## GIVEN RECORDS
Lemma fmap_fst_pair {A B} (g : A → B) (l : list A) : ((λ x, (x, g x)) <$> l).*1 = l.
Proof. rewrite <- list_fmap_compose. apply list_fmap_id. Qed.

(** X15. The two lists of a job seeker, GET /applications/my-applications
    and GET /saved-jobs, hold the caller's own rows, all of them and no
    row of anyone else, the newest first, and leave the store alone. *)
Theorem seeker_lists_are_own (req : Request) (u : AuthUser) (s : Store) :
  req_user req = Some u → role u = JOB_SEEKER →
  (∃ rows,
     Applications.my_applications req s = (Success OK None rows, s)
     ∧ rows.*1 ≡ₚ filter (λ a, app_userId a = userId u) (applications s)
     ∧ Forall (λ a, app_userId a = userId u) rows.*1
     ∧ StronglySorted Prisma.latest_first rows.*1)
  ∧ (∃ rows,
       SavedJobs.saved_jobs req s = (Success OK None rows, s)
       ∧ rows.*1 ≡ₚ filter (λ r, saved_userId r = userId u) (savedJobs s)
       ∧ Forall (λ r, saved_userId r = userId u) rows.*1
       ∧ StronglySorted Prisma.saved_latest_first rows.*1).
Proof.
  intros U R. split.
  - unfold Applications.my_applications, Prisma.application_findMany_userId,
      try_catch_with.
    run. rewrite U; simpl. rewrite R; simpl.
    eexists. split; [reflexivity|]. unfold Prisma.withJob. rewrite fmap_fst_pair.
    split; [apply merge_sort_Permutation|].
    split; [|apply StronglySorted_merge_sort; apply _].
    apply Forall_forall. intros a. rewrite merge_sort_Permutation.
    by intros [? _]%list_elem_of_filter.
  - unfold SavedJobs.saved_jobs, Prisma.savedJob_findMany_userId, try_catch_with.
    run. rewrite U; simpl. rewrite R; simpl.
    eexists. split; [reflexivity|]. rewrite fmap_fst_pair.
    split; [apply merge_sort_Permutation|].
    split; [|apply StronglySorted_merge_sort; apply _].
    apply Forall_forall. intros a. rewrite merge_sort_Permutation.
    by intros [? _]%list_elem_of_filter.
Qed.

## TASK OBJECTIVE
Copy each line from the records above that includes the string "rewrite".

## RESULT OF THE EXERCISE
Proof. rewrite <- list_fmap_compose. apply list_fmap_id. Qed.
    run. rewrite U; simpl. rewrite R; simpl.
    eexists. split; [reflexivity|]. unfold Prisma.withJob. rewrite fmap_fst_pair.
    apply Forall_forall. intros a. rewrite merge_sort_Permutation.
    run. rewrite U; simpl. rewrite R; simpl.
    eexists. split; [reflexivity|]. rewrite fmap_fst_pair.
    apply Forall_forall. intros a. rewrite merge_sort_Permutation.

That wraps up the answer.